Memahami dampak atas perilaku standar ganda yang pernah atau sedang dilakukan bisa menjadi alarm peringatan agar di masa depan kita bisa lebih berhati-hati dalam berucap atau bertindak. Segala buah pemikiran dan idealisme yang dimiliki sebaiknya bisa diolah dengan penilaian realita yang obyektif. Bukan atas dasar subyektivitas dan bias semata-mata ingin merasa lebih benar dari orang lain. Di kala ingin menilai seseorang atau satu masalah dengan persepsi yang dimiliki, kita baiknya mengingatkan diri sendiri untuk mempertanyakan apakah sebelumnya pernah melakukan hal yang sama atau tidak. Dengan begitu, kita sebenarnya sedang melatih diri untuk memiliki kesadaran diri.

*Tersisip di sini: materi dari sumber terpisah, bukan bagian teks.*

(** What a probe finds: the bucket of the row of that name, or a bucket to put it. *)
Lemma probe_position insert :
  exists r, grouped_probe MASK_SHIFT (tb_controls t) (tb_slot_capacity t) hit hash insert = Ret r /\
    match position h rows n with
    | Some i => 0 <= r < tb_slot_capacity t /\ live_control (arr_get (tb_controls t) r) = true /\ arr_get (tb_slots t) r = Z.of_nat i
    | None => if insert then reusable (tb_slot_capacity t) (tb_controls t) hash r else r = UINT32_MAX
    end.
Proof using Hok Hkey Hshift Hcap Hhashed.
  destruct index_of_table as [Hi Hroom].
  destruct (index_probe_spec MASK_SHIFT Hshift _ _ _ _ _ _ Hi Hroom hash (name_hash_range n) same) with (insert := insert)
    as (r & Er & Hr).
  { intros i x Hx Hs. rewrite (same_entry i x Hx) in Hs. apply bool_decide_eq_true in Hs.
    apply hash_at_some in Hx as (H0 & e & He & _ & ->). destruct (used_inv h t Hok _ _ He) as [_ Ee].
    rewrite Z2Nat.id in Ee by done. subst e. unfold hash. by rewrite Hs. }
  exists r. split; [exact Er|]. destruct Hr as [(Hrange & Hlive & (x & Hx) & Hs)|[Hno Hr]].
  - rewrite (same_entry _ x Hx) in Hs. apply bool_decide_eq_true in Hs.
    apply hash_at_some in Hx as (H0 & e & He & Hl & _). destruct (used_inv h t Hok _ _ He) as [_ Ee].
    rewrite Z2Nat.id in Ee by done. subst e.
    rewrite (position_unique h rows n _ _ (ok_names _ _ Hok) He) by (by split). split; [done|]. split; [done|]. by rewrite Z2Nat.id.
  - rewrite position_absent; [done|]. intros i e He [Hl Hn]. destruct (used_inv h t Hok _ _ He) as [_ Ee].
    rewrite <- (Nat2Z.id i) in He. pose proof (hash_at_live h rows _ e (Nat2Z.is_nonneg i) He Hl) as Hx.
    specialize (Hno _ _ Hx). rewrite (same_entry _ _ Hx), <- Ee in Hno. by apply bool_decide_eq_false in Hno.
Qed.

Lemma probe_from_start r :
  capacity_ok (tb_slot_capacity t) ->
  grouped_probe MASK_SHIFT (tb_controls t) (tb_slot_capacity t) hit hash false = Ret r ->
  probe_loop MASK_SHIFT (probe_fuel (tb_slot_capacity t)) (tb_controls t) hit (mal_hash_tag hash) false
    (probe_at (tb_slot_capacity t) hash 0) UINT32_MAX = Ret r.
Proof using Type.
  intros Hc Er. rewrite <- Er. unfold grouped_probe. rewrite mal_hash_probe_start by done. reflexivity.
Qed.

Lemma lookup_indexed :
  lookup_loop MASK_SHIFT (probe_fuel (tb_slot_capacity t)) h t key hash (mal_hash_probe hash (tb_slot_capacity t))
  = Ret (match position h rows n with Some i => Z.of_nat i | None => MAL_TABLE_EMPTY end).
Proof using Hok Hkey Hshift Hcap Hhashed.
  destruct (probe_position false) as (r & Er & Hr).
  pose proof (io_capacity _ _ _ _ _ _ (proj1 index_of_table)) as Hc. pose proof (capacity_bound _ Hc).
  rewrite mal_hash_probe_start by done.
  rewrite lookup_loop_ok by (split; [lia|apply Z.div_str_pos; lia]). rewrite (probe_from_start r Hc Er).
  cbn [mbind outcome_bind]. destruct (position h rows n) as [i|].
  - destruct Hr as (Hrange & _ & ->). destruct (Z.eqb_spec r UINT32_MAX) as [E|]; [unfold UINT32_MAX in E; lia|done].
  - by rewrite Hr, Z.eqb_refl.
Qed.
End indexed.

(** The hash the callers pass: of the key, once there is an index. *)
Definition query_hash (hash : Z) : Prop := tb_slot_capacity t <> 0 -> hash = name_hash n /\ ident_hashed h key.

Lemma table_find_slot_ok hash :
  query_hash hash ->
  exists r, mal_table_find_slot MASK_SHIFT h t key hash = Ret r /\
    match position h rows n with
    | Some i => mal_table_slot_entry t r = Z.of_nat i /\
        (tb_slot_capacity t <> 0 -> 0 <= r < tb_slot_capacity t /\ live_control (arr_get (tb_controls t) r) = true /\
           arr_get (tb_slots t) r = Z.of_nat i)
    | None => mal_table_slot_entry t r = MAL_TABLE_EMPTY /\
        (tb_slot_capacity t <> 0 -> reusable (tb_slot_capacity t) (tb_controls t) (name_hash n) r)
    end.
Proof using Hok Hkey Hshift.
  intros Hq. pose proof (ok_count _ _ Hok). pose proof (ok_capacity _ _ Hok).
  unfold mal_table_find_slot, mal_table_slot_entry. destruct (Z.eqb_spec (tb_slot_capacity t) 0) as [E|Hc].
  - rewrite table_scan_ok. cbn [mbind outcome_bind]. eexists. split; [done|].
    destruct (position h rows n) as [i|] eqn:Ep; cbn [fmap option_fmap option_map].
    + destruct (position_some _ _ _ _ Ep) as (e & He & _). destruct (used_inv h t Hok _ _ He) as [Hlt _].
      destruct (Z.ltb_spec (Z.of_nat i) (entry_count t)); [|lia]. split; [|done].
      apply swrap_small; [lia|]. unfold in_i. lia.
    + by rewrite Z.ltb_irrefl.
  - destruct (Hq Hc) as [-> Hh]. destruct (probe_position Hc Hh true) as (r & Er & Hr). exists r. split.
    { rewrite <- Er. apply find_loop_ok. }
    destruct (position h rows n) as [i|].
    + destruct Hr as (Hrange & Hl & Hs). unfold mal_hash_slot_live, live_control in *. by rewrite Hl.
    + split; [|done]. destruct Hr as (_ & _ & Hc'). unfold mal_hash_slot_live.
      by rewrite (live_not_reusable _ Hc' : (_ <? _) = false).
Qed.

Lemma lookup_entry_ok hash :
  query_hash hash ->
  mal_table_lookup_entry MASK_SHIFT h t key hash = Ret (match position h rows n with Some i => Z.of_nat i | None => MAL_TABLE_EMPTY end).
Proof using Hok Hkey Hshift.
  intros Hq. pose proof (ok_count _ _ Hok). pose proof (ok_capacity _ _ Hok).
  unfold mal_table_lookup_entry. destruct (Z.eqb_spec (tb_slot_capacity t) 0) as [E|Hc].
  - rewrite table_scan_ok. cbn [mbind outcome_bind]. destruct (position h rows n) as [i|] eqn:Ep; [|done]. cbn.
    destruct (position_some _ _ _ _ Ep) as (e & He & _). destruct (used_inv h t Hok _ _ He) as [Hlt _].
    f_equal. apply swrap_small; [lia|]. unfold in_i. lia.
  - destruct (Hq Hc) as [-> Hh]. by apply lookup_indexed.
Qed.
End find.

Di kala ingin menilai seseorang atau satu masalah dengan persepsi yang dimiliki, kita baiknya mengingatkan diri sendiri untuk mempertanyakan apakah sebelumnya pernah melakukan hal yang sama atau tidak.
Memang, kesadaran diri atau self-conscious yang berlebihan tidaklah baik. Kesadaran diri berlebih bisa mengurangi rasa percaya diri sehingga membuat kita menjadi seseorang yang rendah diri. Namun dengan dosis yang seimbang, kesadaran diri bisa memberikan kerendahan hati agar menjauhkan diri kita dari penghakiman impulsif. Dengan mempertanyakan dan memikirkan kembali kepercayaan atas pemikiran, kita bisa sekaligus belajar berkomitmen dengan diri sendiri dan bertanggung jawab atas persepsi diri. Nantinya, jika memang apa yang kita percaya ternyata salah dan kita berubah pikiran, kita bisa lebih bijak dalam mengakui kesalahan persepsi tersebut dan membuka diri untuk menerima koreksi dari orang lain. Dengan begitu, kita sedang melatih diri untuk terus berupaya menjadi pribadi yang memiliki integritas.